There are two scenarios in which it might make sense to refinance with a new Home Equity Conversion Mortgage (HECM). You might be able to refinance to a lower interest rate and save money. You might be able take a larger payout by refinancing.

The new payoff would be determined by the increase in your property value, the balance on your current loan, your age, and current interest rates. Let’s look at these factors one at a time.

Property value increase: a $250,000 home could be borrowed against by a 65-year old to the tune of $150,000 at today’s fixed rates. If the property appreciates at 5% per year, in five years it would be worth $319,070. All other things being equal, you’d be able to take $192,285 out (less the amounts already advanced and interest accrued). But wait, there’s more.

Your age increases: Sometimes getting older is not a bad thing. A $319,070 home with a 70-year-old borrower releases $201,538.

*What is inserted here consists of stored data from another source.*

(* ===== verification/Ehci.v ===== *)
(** * The EHCI driver, [core/drivers/usb/ehci.c]

    A queue head is 68 bytes of the heap, a transfer descriptor 32; the periodic schedule is
    the array of 1024 words [frame_list].  Messages are left out. *)

From Stdlib Require Import ZArith Lia String.
From stdpp Require Import base gmap list numbers.
From S2P Require Import Prelude Memory Heap KernelMemory Ports Alloc KernelAlloc UsbHost.
Open Scope Z_scope.
Set Default Goal Selector "!".

(** The registers of [ehci_regs_t], by their offsets. *)
Definition EHCI_USBCMD : Z := 0x00.
Definition EHCI_USBSTS : Z := 0x04.
Definition EHCI_USBINTR : Z := 0x08.
Definition EHCI_PERIODICLISTBASE : Z := 0x14.
Definition EHCI_ASYNCLISTADDR : Z := 0x18.
Definition EHCI_CONFIGFLAG : Z := 0x40.
Definition EHCI_PORTS : Z := 0x44.
(** The members of [ehci_qtd_t] and [ehci_qh_t]. *)
Definition qtd_next : Z := 0.
Definition qtd_alt_next : Z := 4.
Definition qtd_token : Z := 8.
Definition qtd_buffer : Z := 12.
Definition SIZEOF_QTD : Z := 32.
Definition qh_horizontal_link : Z := 0.
Definition qh_characteristics : Z := 4.
Definition qh_capabilities : Z := 8.
Definition qh_current_qtd : Z := 12.
Definition qh_next_qtd : Z := 16.
Definition SIZEOF_QH : Z := 68.
Definition SIZEOF_EHCI_DEVICE : Z := 432.

(** Of [periodic_qh] the code only sets the first entry. *)
Record ehci_controller_t := mk_ehci {
  eregs : Z; async_qh : Z; periodic_qh0 : Z; eframe_list : Z; max_ports : Z; einitialized : Z }.
Definition with_ctrl (f : ehci_controller_t → ehci_controller_t) {A D I} : M (host A D ehci_controller_t I) unit :=
  s ← get; set_ctrl (f (h_ctrl s)).

Section ehci.
  Context {A D I : Type} `{!AllocOps A} `{!HeapData A} `{!Controller D} `{!RegIO D} (fs_kernel_memory : Z).
  Context (devices config_buf : Z) (keyboard_report : option (list Z) → M I unit) (mouse_report : list Z → Z → M I unit).
  (** [usb_keyboard_init()] and [usb_mouse_init()], with the flags set behind them. *)
  Context (keyboard_init mouse_init : M I unit).
  Abbreviation S := (host A D ehci_controller_t I).
  Abbreviation halloc := (halloc fs_kernel_memory).
  Abbreviation hfree := (hfree fs_kernel_memory).

Definition ehci_device_at (slot : Z) : Z := devices + SIZEOF_EHCI_DEVICE * slot.
Definition ehci_write32 (reg val : Z) : M S unit := s ← get; on_hw (reg_write (eregs (h_ctrl s) + reg) val).
Definition ehci_read32 (reg : Z) : M S Z := s ← get; on_hw (reg_read (eregs (h_ctrl s) + reg)).
Definition ehci_wait_ms (ms : Z) : M S unit := wait_ms ms.
Definition ehci_wait_for_bit (reg bit set timeout_ms : Z) : M S Z := wait_for_bit (ehci_read32 reg) bit set timeout_ms.
Definition ehci_alloc_qtd : M S Z := halloc SIZEOF_QTD.
Definition ehci_alloc_qh : M S Z := halloc SIZEOF_QH.
Definition ehci_free_qtd (qtd : Z) : M S unit := hfree qtd.
Definition ehci_free_qh (qh : Z) : M S unit := hfree qh.

Definition epid_data (bmRequestType : Z) : Z := if truthy (Z.land bmRequestType 0x80) then 0x69 else 0xE9.
Definition epid_status (bmRequestType : Z) : Z := if truthy (Z.land bmRequestType 0x80) then 0xE9 else 0x69.
(** [usbcmd] with bits set or cleared. *)
Definition set_command (bits : Z) : M S unit := v ← ehci_read32 EHCI_USBCMD; ehci_write32 EHCI_USBCMD (Z.lor v bits).
Definition clear_command (bits : Z) : M S unit := v ← ehci_read32 EHCI_USBCMD; ehci_write32 EHCI_USBCMD (Z.ldiff v bits).

Definition ehci_data_stage (bmRequestType wLength data setup_qtd : Z) : M S (option Z) :=
  if 0 <? wLength then
    data_qtd ← ehci_alloc_qtd;
    if data_qtd =? NULL then mret None else
    st 4 (data_qtd + qtd_next) 1;;
    st 4 (data_qtd + qtd_alt_next) 1;;
    st 4 (data_qtd + qtd_token) (u32 (Z.lor (Z.shiftl wLength 16) (epid_data bmRequestType)));;
    st 4 (data_qtd + qtd_buffer) (u32 data);;
    st 4 (setup_qtd + qtd_next) (u32 data_qtd);;
    mret (Some data_qtd)
  else mret (Some 0).
(** The queue is handed to the controller for ten milliseconds. *)
Definition run_queue (qh : Z) : M S unit :=
  ehci_write32 EHCI_ASYNCLISTADDR (Z.lor (u32 qh) 2);;
  set_command (Z.shiftl 1 5);;
  ehci_wait_ms 10;;
  clear_command (Z.shiftl 1 5).
Definition ehci_control_transfer (slot_id bmRequestType bRequest wValue wIndex wLength data : Z) : M S Z :=
  let dev := ehci_device_at slot_id in
  qh ← ehci_alloc_qh;
  if qh =? NULL then mret (-1) else
  st 4 (qh + qh_horizontal_link) 1;;
  size ← ld 1 (dev + d_max_packet_size);
  speed ← ld 1 (dev + d_speed);
  st 4 (qh + qh_characteristics)
    (Z.lor (Z.lor (Z.lor (Z.lor (Z.shiftl size 16) (Z.shiftl speed 12)) (Z.shiftl 1 15)) (Z.shiftl slot_id 8)) 0x40);;
  st 4 (qh + qh_capabilities) (Z.lor (Z.shiftl 3 28) (Z.shiftl 1 30));;
  st 4 (qh + qh_current_qtd) 0;;
  setup_qtd ← ehci_alloc_qtd;
  if setup_qtd =? NULL then ehci_free_qh qh;; mret (-1) else
  st 4 (setup_qtd + qtd_next) 1;;
  st 4 (setup_qtd + qtd_alt_next) 1;;
  st 4 (setup_qtd + qtd_token) (Z.lor (Z.lor (Z.shiftl 8 16) (Z.shiftl 0x2D 8)) 0x80);;
  st 4 (setup_qtd + qtd_buffer) (u32 (Z.lor (Z.lor bmRequestType (Z.shiftl bRequest 8)) (Z.shiftl wValue 16)));;
  st 4 (setup_qtd + qtd_buffer + 4) (u32 (Z.lor wIndex (Z.shiftl wLength 16)));;
  st 4 (qh + qh_next_qtd) (u32 setup_qtd);;
  data_qtd ← ehci_data_stage bmRequestType wLength data setup_qtd;
  match data_qtd with
  | None => ehci_free_qtd setup_qtd;; ehci_free_qh qh;; mret (-1)
  | Some data_qtd =>
      status_qtd ← ehci_alloc_qtd;
      if status_qtd =? NULL then
        whenM (truthy data_qtd) (ehci_free_qtd data_qtd);;
        ehci_free_qtd setup_qtd;; ehci_free_qh qh;; mret (-1)
      else
      st 4 (status_qtd + qtd_next) 1;;
      st 4 (status_qtd + qtd_alt_next) 1;;
      st 4 (status_qtd + qtd_token) (epid_status bmRequestType);;
      (if truthy data_qtd then st 4 (data_qtd + qtd_next) (u32 status_qtd)
       else st 4 (setup_qtd + qtd_next) (u32 status_qtd));;
      run_queue qh;;
      ehci_free_qtd status_qtd;;
      whenM (truthy data_qtd) (ehci_free_qtd data_qtd);;
      ehci_free_qtd setup_qtd;;
      ehci_free_qh qh;;
      mret 0
  end.
Definition ehci_get_descriptor (slot_id desc_type desc_index lang_id buffer length : Z) : M S Z :=
  ehci_control_transfer slot_id 0x80 6 (Z.lor (Z.shiftl desc_type 8) desc_index) lang_id length buffer.
Definition ehci_set_configuration (slot_id config_value : Z) : M S Z := ehci_control_transfer slot_id 0x00 9 config_value 0 0 NULL.
Definition ehci_set_address (slot_id address : Z) : M S Z := ehci_control_transfer slot_id 0x00 5 address 0 0 NULL.
Definition ehci_parse_hid_report (slot_id report_desc len : Z) : M mem unit := parse_hid_report (ehci_device_at slot_id) report_desc len.

(** The descriptor that waits for a report of four bytes, and its queue head. *)
Definition interrupt_qtd (qh : Z) : M S unit :=
  qtd ← ehci_alloc_qtd;
  if qtd =? NULL then mret tt else
  st 4 (qtd + qtd_next) 1;;
  st 4 (qtd + qtd_alt_next) 1;;
  st 4 (qtd + qtd_token) (Z.lor (Z.shiftl 4 16) 0x80);;
  b ← halloc 4;
  st 4 (qtd + qtd_buffer) (u32 b);;
  st 4 (qh + qh_next_qtd) (u32 qtd).
Definition ehci_watch_device (slot_id : Z) : M S unit :=
  let dev := ehci_device_at slot_id in
  qh ← ehci_alloc_qh; st 8 (dev + d_pointer) qh;;
  if qh =? NULL then mret tt else
  st 4 (qh + qh_horizontal_link) 1;;
  size ← ld 1 (dev + d_max_packet_size);
  speed ← ld 1 (dev + d_speed);
  ep ← ld 1 (dev + d_ep_desc + bEndpointAddress);
  st 4 (qh + qh_characteristics)
    (Z.lor (Z.lor (Z.lor (Z.lor (Z.shiftl size 16) (Z.shiftl speed 12)) (Z.shiftl 1 15)) (Z.shiftl slot_id 8)) (Z.land ep 0xF));;
  st 4 (qh + qh_capabilities) (Z.lor (Z.shiftl 3 28) (Z.shiftl 1 30));;
  interrupt_qtd qh;;
  with_ctrl (λ c, mk_ehci (eregs c) (async_qh c) qh (eframe_list c) (max_ports c) (einitialized c));;
  s ← get;
  st 4 (eframe_list (h_ctrl s)) (Z.lor (u32 qh) 2).
Definition ehci_enumerate_device (slot_id port_id : Z) : M S unit :=
  let dev := ehci_device_at slot_id in
  st 1 (dev + d_slot_id) slot_id;;
  st 1 (dev + d_port_id) port_id;;
  v ← ehci_read32 (EHCI_PORTS + 4 * (port_id - 1));
  let speed := Z.land (Z.shiftr v 26) 0x3 in
  st 1 (dev + d_speed) speed;;
  whenM (speed =? 0) (st 1 (dev + d_speed) 2);;
  ehci_get_descriptor slot_id 1 0 0 (dev + d_device_desc) SIZEOF_DEVICE_DESC;;
  p ← ld 1 (dev + d_device_desc + bMaxPacketSize0); st 1 (dev + d_max_packet_size) p;;
  ehci_set_address slot_id slot_id;;
  read_configuration ehci_get_descriptor config_buf slot_id dev;;
  ehci_set_configuration slot_id 1;;
  kind ← ld 1 (dev + d_type);
  (if kind =? 1 then on_input keyboard_init else if kind =? 2 then on_input mouse_init else mret tt);;
  kind ← ld 1 (dev + d_type);
  whenM ((kind =? 1) || (kind =? 2)) (ehci_watch_device slot_id);;
  one_more_device.
Definition ehci_enumerate_port (port : Z) : M S unit :=
  let portsc := EHCI_PORTS + 4 * (port - 1) in
  status ← ehci_read32 portsc;
  if truthy (Z.land status 1) then
    ehci_write32 portsc (Z.lor status (Z.shiftl 1 9));;
    ehci_wait_ms 100;;
    status ← ehci_read32 portsc;
    if Z.land status 1 =? 0 then s ← get; ehci_enumerate_device (device_count s) port else mret tt
  else mret tt.
Definition ehci_enumerate_devices : M S unit := s ← get; for_to 1 (max_ports (h_ctrl s) + 1) ehci_enumerate_port.
Definition ehci_get_device (slot_id : Z) : Z := ehci_device_at slot_id.

Definition ehci_init (base_addr : Z) : M S Z :=
  with_ctrl (λ c, mk_ehci base_addr (async_qh c) (periodic_qh0 c) (eframe_list c) 15 (einitialized c));;
  l ← halloc (1024 * 4);
  with_ctrl (λ c, mk_ehci (eregs c) (async_qh c) (periodic_qh0 c) l (max_ports c) (einitialized c));;
  if l =? NULL then mret (-1) else
  for_to 0 1024 (λ i, st 4 (l + 4 * i) 1);;
  qh ← ehci_alloc_qh;
  with_ctrl (λ c, mk_ehci (eregs c) qh (periodic_qh0 c) (eframe_list c) (max_ports c) (einitialized c));;
  if qh =? NULL then mret (-1) else
  st 4 (qh + qh_horizontal_link) (Z.lor (u32 qh) 1);;
  st 4 (qh + qh_characteristics) 0x40000000;;
  st 4 (qh + qh_current_qtd) 0;;
  st 4 (qh + qh_next_qtd) 1;;
  ehci_write32 EHCI_ASYNCLISTADDR (Z.lor (u32 qh) 2);;
  ehci_write32 EHCI_PERIODICLISTBASE (u32 l);;
  ehci_write32 EHCI_USBINTR 0;;
  with_ctrl (λ c, mk_ehci (eregs c) (async_qh c) (periodic_qh0 c) (eframe_list c) (max_ports c) 1);;
  mret 0.
Definition ehci_start : M S unit :=
  set_command (Z.lor (Z.lor (Z.shiftl 1 0) (Z.shiftl 1 4)) (Z.shiftl 1 5));;
  ehci_write32 EHCI_CONFIGFLAG 1.
Definition ehci_stop : M S unit := clear_command (Z.shiftl 1 0).
Definition ehci_reset : M S Z :=
  set_command (Z.shiftl 1 1);; ehci_wait_for_bit EHCI_USBSTS (Z.shiftl 1 11) 0 100;; mret 0.

(** One device of the interrupt: a report that is there is handed over and the next awaited. *)
Definition ehci_serve (i : Z) : M S unit :=
  let dev := ehci_device_at i in
  qh ← ld 8 (dev + d_pointer);
  if qh =? NULL then mret tt else
  qtd ← ld 4 (qh + qh_current_qtd);
  if qtd =? 0 then mret tt else
  token ← ld 4 (qtd + qtd_token);
  if truthy (Z.land token 1) then
    data ← ld 4 (qtd + qtd_buffer);
    kind ← ld 1 (dev + d_type);
    hand_over keyboard_report mouse_report kind data 4;;
    qh ← ld 8 (dev + d_pointer);
    st 4 (qh + qh_current_qtd) 0;;
    interrupt_qtd qh
  else mret tt.
Definition ehci_handle_interrupt : M S unit :=
  s ← get;
  if einitialized (h_ctrl s) =? 0 then mret tt else
  status ← ehci_read32 EHCI_USBSTS;
  if truthy (Z.land status 1) then
    ehci_write32 EHCI_USBSTS status;;
    s ← get;
    for_to 0 (device_count s) ehci_serve
  else mret tt.
End ehci.

(** ** Transfers keep the heap *)

Section ehci_theorems.
  Context {A D I : Type} `{!AllocOps A} `{!Allocator A} `{!HeapData A} `{!Controller D} `{!ControllerLaw D} `{!RegIO D}.
  Context (fs_kernel_memory : Z) (Hfs : fs_kernel_memory ≠ NULL) (devices : Z).
  Abbreviation S := (host A D ehci_controller_t I).
  Abbreviation ram_of s := (al_ram (h_heap s)).

(** The registers answer. *)
Definition answers : Prop :=
  (∀ r (d : D), ∃ v d', reg_read r d = Done v d') ∧ (∀ r v (d : D), ∃ d', reg_write r v d = Done tt d').
Context (Hreg : answers).

Lemma wp_ewrite r v (s0 s : S) L (Q : unit → S → Prop) : keeps s0 L s → (∀ s', keeps s0 L s' → Q tt s') → wpu (ehci_write32 r v) Q s.
Proof.
  intros HI HQ. apply wpu_bind, wpu_get. eapply wp_on_hw; [done| |intros []; apply HQ].
  destruct (proj2 Hreg (eregs (h_ctrl s) + r) v (h_hw s)) as [d ->]. eauto.
Qed.
Lemma wp_eread r (s0 s : S) L (Q : Z → S → Prop) : keeps s0 L s → (∀ v s', keeps s0 L s' → Q v s') → wpu (ehci_read32 r) Q s.
Proof. intros HI HQ. apply wpu_bind, wpu_get. eapply wp_on_hw; [done|apply Hreg|done]. Qed.

Lemma run_queue_keeps qh (s0 s : S) L (Q : unit → S → Prop) : keeps s0 L s → (∀ s', keeps s0 L s' → Q tt s') → wpu (run_queue qh) Q s.
Proof.
  intros HI HQ. unfold run_queue, set_command, clear_command, ehci_wait_ms.
  apply wpu_bind. eapply wp_ewrite; [done|]. intros ? ?. apply wpu_bind, wpu_bind. eapply wp_eread; [done|]. intros ? ? ?.
  eapply wp_ewrite; [done|]. intros ? ?. apply wpu_bind. eapply wp_wait; [done|]. intros ? ?. apply wpu_bind.
  eapply wp_eread; [done|]. intros ? ? ?. by eapply wp_ewrite.
Qed.

Lemma data_stage_keeps bm wl data setup n (s0 s : S) L (Q : option Z → S → Prop) :
  keeps s0 L s → L !! setup = Some n → 32 ≤ n →
  (∀ s', keeps s0 L s' → Q None s') → (∀ s', keeps s0 L s' → Q (Some 0) s') →
  (∀ p k s', p ≠ NULL → 32 ≤ k → L !! p = None → keeps s0 (<[p := k]> L) s' → Q (Some p) s') →
  wpu (ehci_data_stage fs_kernel_memory bm wl data setup) Q s.
Proof.
  intros HI Hs Hn H0 H1 H2. unfold ehci_data_stage, ehci_alloc_qtd, qtd_next, qtd_alt_next, qtd_token, qtd_buffer, SIZEOF_QTD.
  destruct (0 <? wl); [|by apply wpu_ret, H1]. alloc_step p k; [by apply wpu_ret, H0|].
  assert (p ≠ setup) by (intros ->; congruence). do 5 st_step. apply wpu_ret. by eapply H2.
Qed.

Current interest rates: Chances are very good that interest rates on HECMs today are substantially lower than what you are paying, especially if your current loan has a fixed rate. The lower the rate, the more cash you get. The other consideration is fixed versus adjustable — fixed rates come with higher payouts. If your current loan is adjustable and you choose a new fixed rate for your HECM refinance, you could make your loans less risky and increase your payout.

Competition: Many reverse lenders today waive origination fees, servicing fees, and more. So you may be better positioned to get a better deal. Just remember to shop with several lenders and compare their Total Annual Loan Cost (TALC) disclosures.

What about upfront mortgage insurance premiums? There is good news on that front. When you refinance your HECM, you only pay insurance on the added value since your current HECM was funded. In out example, that would be the difference between the $319,070 and the original $250,000, or $69,070. The extra insurance is 2% of that or $1,381.

Warning! You won’t be eligible to refinance your HECM if you have not been taking care of your property taxes and home maintenance.

Do you need to get counseling again? It isn’t a bad idea to have someone with no ax to grind analyze the new loan’s costs and its benefits. however, you are not required to get counseling as long as the following are ALL true:

1) You have received the required HUD Anti-Churning Disclosure form with correct
information.
2) The increase in credit is at least five times the cost of the refinance.
3) The time between the closing on the original HECM that is to be refinanced and the
Application for refinancing does not exceed five (5) years.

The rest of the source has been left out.